Having described health precautions planned for this year’s US Open as “extreme” and criticized the concept of vaccines, world number one tennis player Novak Djokovic has sparked outrage by hosting a packed tournament in Belgrade.
The outspoken opponent of vaccination campaigns was pictured welcoming players to his Adria Tour competition at the airport, hugging them during an accompanying football match, dancing at a piano in front of thousands of fans who had filled the seats at his tennis club and embracing his rivals in press photos while much of the world continues to observe social distancing.

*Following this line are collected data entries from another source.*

(** The last of the kept rows gives way to a row before it. *)
Lemma keeps_replace n rows buf worst row : Forall ok rows -> ok row -> keeps n rows (worst :: buf) -> n <= len (worst :: buf) -> cmp row worst = Lt ->
  keeps n (rows ++ [row]) (heap_sift_down keys (row :: buf) 0).
Proof.
  intros Hr Ho Hk Hfull E. pose proof (keeps_ok _ _ _ Hr Hk) as Hb. destruct Hk as (Hh & dropped & Hp & Hl & Hd). pose proof (heap_root _ worst Hb Hh eq_refl) as Hw.
  apply Forall_cons in Hb as [Kw Hb]. assert (Hok : Forall ok (row :: buf)) by (by constructor). unfold heap_sift_down.
  pose proof (sift_down_perm (S (length (row :: buf))) _ 0 Hok) as Hsp. split; [apply sift_down_heap; [lia|done|by eapply heap_replace_root]|].
  exists (worst :: dropped). split; [|split].
  - rewrite Hsp, <- Hp. cbn. rewrite <- Permutation_middle, <- (Permutation_cons_append _ row). apply Permutation_swap.
  - apply Permutation_length in Hsp. unfold len in *. rewrite Hsp, length_app. cbn [length] in *. lia.
  - intros b d Hb' Hdd. rewrite Hsp in Hb'. assert (Kb : ok b) by (by apply (proj1 (Forall_forall _ _) Hok)).
    assert (Bb : below cmp b worst) by (apply elem_of_cons in Hb' as [->|Hb']; [unfold below; by rewrite E|apply Hw; by right]).
    apply elem_of_cons in Hdd as [->|Hdd]; [done|]. apply (below_trans b worst d); [done|done| |done|apply Hd; [by left|done]].
    apply (proj1 (Forall_forall _ _) Hr). rewrite <- Hp. apply elem_of_app. by right.
Qed.

(** A row that is not before the last of the kept rows is dropped. *)
Lemma keeps_drop n rows buf worst row : Forall ok rows -> ok row -> keeps n rows (worst :: buf) -> n <= len (worst :: buf) -> cmp row worst <> Lt ->
  keeps n (rows ++ [row]) (worst :: buf).
Proof.
  intros Hr Ho Hk Hfull E. pose proof (keeps_ok _ _ _ Hr Hk) as Hb. destruct Hk as (Hh & dropped & Hp & Hl & Hd). pose proof (heap_root _ worst Hb Hh eq_refl) as Hw.
  pose proof (proj1 (Forall_cons _ _ _) Hb) as [Kw _].
  assert (Bwr : below cmp worst row) by (destruct (below_dec cmp worst row) as [|Hn]; [done|]; by apply (not_below ok cmp) in Hn).
  split; [done|]. exists (dropped ++ [row]). rewrite app_assoc, Hp. split; [done|]. split; [unfold len in *; rewrite length_app; cbn [length] in *; lia|].
  intros b d Hb' [Hdd|Hdd]%elem_of_app; [by apply Hd|]. apply list_elem_of_singleton in Hdd as ->.
  apply (below_trans b worst row); [by apply (proj1 (Forall_forall _ _) Hb)|done|done|by apply Hw|done].
Qed.

Lemma buffer_row_keeps n rows buf row : 0 <= n -> Forall ok rows -> ok row -> keeps n rows buf -> keeps n (rows ++ [row]) (buffer_row keys (Some n) buf row).
Proof.
  intros Hn Hr Ho Hk. cbn [buffer_row]. destruct (Z.eqb_spec n 0) as [->|Hn0].
  - destruct Hk as (Hh & dropped & Hp & Hl & Hd). split; [done|]. exists (dropped ++ [row]). rewrite app_assoc, Hp. split; [done|].
    assert (buf = []) as -> by (destruct buf; [done|]; unfold len in Hl; cbn [length] in Hl; lia). split; [unfold len; cbn [length]; lia|set_solver].
  - destruct (Z.leb_spec n (len buf)) as [Hfull|Hroom]; [|by apply keeps_add]. destruct buf as [|[wb worst] buf]; [by unfold len in Hfull; cbn [length] in Hfull; lia|].
    destruct (is_lt (compare_rows row.2 worst keys)) eqn:E.
    + eapply keeps_replace; [done..|]. cbn [snd]. unfold is_lt in E. by destruct (compare_rows row.2 worst keys).
    + apply keeps_drop; [done..|]. cbn [snd]. intros E'. by rewrite E' in E.
Qed.

Lemma bounded_keeps n rows : 0 <= n -> Forall ok rows -> keeps n rows (foldl (buffer_row keys (Some n)) [] rows).
Proof.
  intros Hn. induction rows as [|row rows IH] using rev_ind; intros Hok.
  - split; [apply heap_nil|]. exists []. split; [done|]. split; [unfold len; cbn; lia|set_solver].
  - apply Forall_app in Hok as [Hr [Ho _]%Forall_cons]. rewrite foldl_app. apply buffer_row_keeps; [done..|by apply IH].
Qed.

Lemma unbounded_keeps rows : foldl (buffer_row keys None) [] rows = rows.
Proof. induction rows as [|row rows IH] using rev_ind; [done|]. by rewrite foldl_app, IH. Qed.

Lemma keeps_sub n rows buf : keeps n rows buf -> buf ⊆+ rows.
Proof. intros (_ & dropped & Hp & _). rewrite <- Hp. by apply submseteq_inserts_r. Qed.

Few members of the huge audience wore masks as they sat next to each other on the banks of the River Danube to watch top players including Alexander Zverev, Dominic Thiem, Grigor Dimitrov and Jelena Jankovic compete in the high-spirited exhibition event.
The surprising scenes were at odds with advice from the vast majority of global health experts on curbing the spread of COVID-19, sparking a row on social media between commentators concerned at Djokovic’s lack of caution and apologists who observed that Serbia’s death rates from the virus are currently low.
Just days earlier, 25,000 fans had been allowed to attend a fiery derby match between leading football teams Partizan and Red Star Belgrade where crowd restrictions were also not encouraged.
“Yes, this is footage from today and not from another planet,” said Stuart Fraser, the tennis correspondent for The Times, observing the action in front of 4,000 ticket buyers.
“Oh to be a fly on the wall at the United States Tennis Association offices now.”
The US Open looks increasingly unlikely to take place as scheduled in late August against a backdrop of the widespread outbreak of the virus and social unrest across the country, with high-profile figures including Australian ace Nick Kyrgios calling tennis bosses “selfish” for pressing ahead with plans to host a restricted tournament earlier this week.
One fan reacted to photos of Djokovic asking fans to observe a minute’s silence in honor of the hundreds of thousands of people who have died from the virus worldwide as “no laughing matter.”
“I know piling on Novak seems like a sport at this point, but yikes,” they added.
“The tone-deafness and lack of awareness of it all, not to mention the irony. It’s like a portrait in satire except it’s all real.”
Djokovic defended his seemingly carefree attitude by claiming that the lack of a lockdown in his homeland meant there was no need for precautionary interventions.
“Of course, lives have been lost and that’s horrible to see in the region and worldwide,” he acknowledged.
“But life goes on and we as athletes are looking forward to competing.
“We have different measures in Serbia than the United States or UK. It’s not up to me to make the call on what is right or wrong health-wise. We are following what the government of Serbia is telling us.
“We are doing what the Serbian government is telling us and hopefully we soon will get back on tour collectively.”
In a comment that was retweeted by the President of the German Tennis Federation, tennis journalist Jannik Schneider pointed out: “First there was the handshake and hug that Zverev and Djokovic gave each other after the German landed.
“Then they play football [in close proximity]. It seems like they can and will do what they want. It is a farce in general…regarding [governing bodies trying] to bring the tour and slams back in safe circumstances.”
Fellow tennis writer Nick McCarvel was also shocked.
“Actually can’t believe what I’m seeing,” he admitted.
“Players are calling for safety measures at the US Open and saying they might not play but are okay with full stadiums, a packed, close-quarters kids’ day, hugs, microphone sharing and selfies at an exhibition?”
Zverev joked that he had been persuaded to play at the tournament by a threat from Djokovic that he would never let him win against him otherwise.
Meanwhile, Thiem, who caused controversy by suggesting that he would be reluctant to contribute to a fund for players whose earnings have been curtailed by the suspension of the tennis calendar, said: “I like exploring new countries.
“Serbia wished us a nice welcome – especially Novak, who came to meet us at the airport.”
Djokovic supporters backed the players and spoke of their joy at the return of high-profile professional tennis.
“Djokovic donated a lot of money and equipment to the fight against COVID19 – he even donated to Spain,” said one.
“Serbia has no restrictions anymore because they managed COVID-19 well, so don’t hate – let them live their free lives.”
Another showpiece for Djokovic’s mini-tour, which has been partly organized to raise funds for healthcare efforts, will not take place at the end of June in Montenegro.
Government leaders have canceled the event because they do not consider Serbia to meet the entry criteria set by the country’s health authorities.